Task to complete ▸ Your answer should consist only of the lines below from the one with "trace : list event" through the one with "trace := evs ++", copied exactly.
━━━
(** * errgroup: a group of goroutines working on subtasks of a common task

    A small-step interleaving model of [errgroup.go] and the properties of
    its [Group] interface: [Go], [TryGo], [SetLimit], [Cancel], [Done] and
    [Wait].

    The struct [group] is a record; the channel [g.sem] is a reference into
    a store of channels, because [SetLimit] replaces the channel while
    goroutines may still be parked on the old one.  Every goroutine, the
    callers of the interface included, is a program counter in a pool; one
    step of the scheduler runs one goroutine up to its next synchronisation
    point.  Blocking is the absence of a step.  A subtask is a function of
    what it sees of the context; the scheduler decides when it looks. *)

From Stdlib Require Import ZArith List Lia String Bool Arith.
From stdpp Require Import base list.

Local Open Scope nat_scope.

(** ** The group *)

(** Go's [error]: [nil] is [None]. *)
Definition error := option string.

(** A subtask [func(ctx context.Context) error].  The body is opaque to the
    group; what it returns may depend on whether [ctx] was already
    cancelled when it looked. *)
Definition subtask := bool -> error.

(** [chan token]: tokens carry no data, so the buffer is its length. *)
Record chan := Chan { cap : nat; len : nat }.

(** [type group struct].  [ctx] keeps what the group can see of its
    context, whether [ctx.Done()] is closed; [cancel] below is the stored
    [cancel func()].  [wg] is the counter of the [sync.WaitGroup], [errOnce]
    the done flag of the [sync.Once]. *)
Record group := Group {
  ctx : bool;
  wg : nat;
  sem : option nat;
  errOnce : bool;
  err : error
}.

(** [New]: [context.WithCancel(ctx)]; a child of a cancelled parent is
    born cancelled. *)
Definition New (parent_done : bool) : group :=
  {| ctx := parent_done; wg := 0; sem := None; errOnce := false; err := None |}.

Definition cancel (g : group) : group :=
  {| ctx := true; wg := wg g; sem := sem g; errOnce := errOnce g; err := err g |}.

Definition set_err (e : error) (g : group) : group :=
  {| ctx := ctx g; wg := wg g; sem := sem g; errOnce := errOnce g; err := e |}.

Definition set_sem (s : option nat) (g : group) : group :=
  {| ctx := ctx g; wg := wg g; sem := s; errOnce := errOnce g; err := err g |}.

Definition set_wg (n : nat) (g : group) : group :=
  {| ctx := ctx g; wg := n; sem := sem g; errOnce := errOnce g; err := err g |}.

(** [g.errOnce.Do(body)]: the body runs only on the first call. *)
Definition errOnce_Do (body : group -> group) (g : group) : group :=
  if errOnce g then g
  else let g' := body g in
       {| ctx := ctx g'; wg := wg g'; sem := sem g'; errOnce := true; err := err g' |}.

(** Lines 90-95: [if err := f(g.ctx); err != nil { g.errOnce.Do(func() {
    g.err = err; g.cancel() }) }], after [f] has returned [e]. *)
Definition record (e : error) (g : group) : group :=
  match e with
  | None => g
  | Some _ => errOnce_Do (fun g0 => cancel (set_err e g0)) g
  end.

(** [len(g.sem)]; the length of a nil channel is 0. *)
Definition chan_len (chans : list chan) (s : option nat) : nat :=
  match s with
  | None => 0
  | Some c => match chans !! c with Some ch => len ch | None => 0 end
  end.

Inductive result (A : Type) :=
| Ok (a : A)
| Panic.
Arguments Ok {A} a.
Arguments Panic {A}.

(** [SetLimit], lines 134-143.  [make] allocates a fresh channel. *)
Definition SetLimit (n : Z) (g : group) (chans : list chan)
  : result (group * list chan) :=
  if (n <? 0)%Z then Ok (set_sem None g, chans)
  else if negb (chan_len chans (sem g) =? 0) then Panic
  else Ok (set_sem (Some (length chans)) g, chans ++ [Chan (Z.to_nat n) 0]).

(** The calls a client of the interface makes.  [CDone] is the
    non-blocking read [select { case <-g.Done(): ... default: }];
    [CParentCancel] is the owner of the context given to [New] calling its
    [cancel], which cancels the group's context with it. *)
Inductive cmd :=
| CGo (f : subtask)
| CTryGo (f : subtask)
| CSetLimit (n : Z)
| CWait
| CCancel
| CDone
| CParentCancel.

(** Where a goroutine stands.  A client carries the calls it still has to
    make; the constructors are named after the method and the statement the
    goroutine is about to run. *)
Inductive pc :=
| Client (k : list cmd)
| Go_send (c : nat) (f : subtask) (k : list cmd)   (* line 83, sending *)
| Go_parked (c : nat) (f : subtask) (k : list cmd) (* line 83, parked *)
| Go_add (f : subtask) (k : list cmd)              (* lines 86-96 *)
| TryGo_add (f : subtask) (k : list cmd)           (* lines 113-124 *)
| Wait_cancel (k : list cmd)                       (* line 71 *)
| Wait_ret (k : list cmd)                          (* line 72 *)
| Cancel_wg (k : list cmd)                         (* line 59 *)
| Cancel_ret (k : list cmd)                        (* line 60 *)
| Task_call (f : subtask)                          (* line 90, f(g.ctx) *)
| Task_once (e : error)                            (* lines 90-95 *)
| done_sem                                         (* line 41 *)
| done_recv (c : nat)                              (* line 42, receiving *)
| done_parked (c : nat)                            (* line 42, parked *)
| done_wg                                          (* line 44 *)
| Exit
| Panicked.

Inductive op := OpGo | OpTryGo | OpSetLimit | OpWait | OpCancel | OpDone.

Inductive value := VUnit | VBool (b : bool) | VErr (e : error).

(** What an observer of the run can see; the history is kept newest
    first. *)
Inductive event :=
| EvStart (f : subtask)                 (* go func() { ... }() *)
| EvFail (tid : nat) (e : string)       (* a subtask returned non-nil *)
| EvSetErr (tid : nat) (e : string)     (* g.err = err *)
| EvCancel (tid : nat)                  (* g.cancel() *)
| EvParentCancel (tid : nat)            (* the parent's cancel() *)
| EvRet (tid : nat) (o : op) (v : value)
| EvPanic (tid : nat) (o : op).

Record config := Config {
  g : group;
  chans : list chan;
  threads : list pc;
  trace : list event
}.

Definition set_g (g' : group) (σ : config) : config :=
  {| g := g'; chans := chans σ; threads := threads σ; trace := trace σ |}.

Definition set_pc (i : nat) (p : pc) (σ : config) : config :=
  {| g := g σ; chans := chans σ; threads := <[i := p]> (threads σ);
     trace := trace σ |}.

Definition set_chan (c : nat) (ch : chan) (σ : config) : config :=
  {| g := g σ; chans := <[c := ch]> (chans σ); threads := threads σ;
     trace := trace σ |}.

Definition emit (evs : list event) (σ : config) : config :=
  {| g := g σ; chans := chans σ; threads := threads σ;
     trace := evs ++ trace σ |}.

(** [g.wg.Add(1); go func() { ... }()], lines 86-87 and 113-114. *)
Definition go_func (f : subtask) (σ : config) : config :=
  {| g := set_wg (S (wg (g σ))) (g σ); chans := chans σ;
     threads := threads σ ++ [Task_call f];
     trace := EvStart f :: trace σ |}.

(** ** Channels

    The runtime's [chansend] and [chanrecv]: a sender first looks for a
    parked receiver and hands the token over, then for room in the buffer,
    and otherwise has to wait; a receiver first looks for a parked sender,
    then for a token in the buffer.  Which of several parked goroutines is
    woken is the scheduler's choice [j]. *)
Definition parked_recv (c : nat) (p : pc) : bool :=
  match p with done_parked c' => c =? c' | _ => false end.

Definition parked_send (c : nat) (p : pc) : bool :=
  match p with Go_parked c' _ _ => c =? c' | _ => false end.

Inductive chanop :=
| Proceed (σ' : config)
| WouldBlock
| Stuck.

Definition chansend (c j : nat) (σ : config) : chanop :=
  match chans σ !! c with
  | None => Stuck
  | Some ch =>
      if existsb (parked_recv c) (threads σ) then
        match threads σ !! j with
        | Some (done_parked c') =>
            if c =? c' then Proceed (set_pc j done_wg σ) else Stuck
        | _ => Stuck
        end
      else if len ch <? cap ch then
        Proceed (set_chan c (Chan (cap ch) (S (len ch))) σ)
      else WouldBlock
  end.

Definition chanrecv (c j : nat) (σ : config) : chanop :=
  match chans σ !! c with
  | None => Stuck
  | Some ch =>
      if existsb (parked_send c) (threads σ) then
        match threads σ !! j with
        | Some (Go_parked c' f k) =>
            if c =? c' then Proceed (set_pc j (Go_add f k) σ) else Stuck
        | _ => Stuck
        end
      else if 0 <? len ch then
        Proceed (set_chan c (Chan (cap ch) (pred (len ch))) σ)
      else WouldBlock
  end.

(** Events of lines 90-95 when goroutine [i] got [e] from its subtask. *)
Definition record_events (i : nat) (e : error) (g : group) : list event :=
  match e with
  | None => []
  | Some m =>
      if errOnce g then [EvFail i m]
      else [EvCancel i; EvSetErr i m; EvFail i m]
  end.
━━━
Your solution ▸
  trace : list event
}.

Definition set_g (g' : group) (σ : config) : config :=
  {| g := g'; chans := chans σ; threads := threads σ; trace := trace σ |}.

Definition set_pc (i : nat) (p : pc) (σ : config) : config :=
  {| g := g σ; chans := chans σ; threads := <[i := p]> (threads σ);
     trace := trace σ |}.

Definition set_chan (c : nat) (ch : chan) (σ : config) : config :=
  {| g := g σ; chans := <[c := ch]> (chans σ); threads := threads σ;
     trace := trace σ |}.

Definition emit (evs : list event) (σ : config) : config :=
  {| g := g σ; chans := chans σ; threads := threads σ;
     trace := evs ++ trace σ |}.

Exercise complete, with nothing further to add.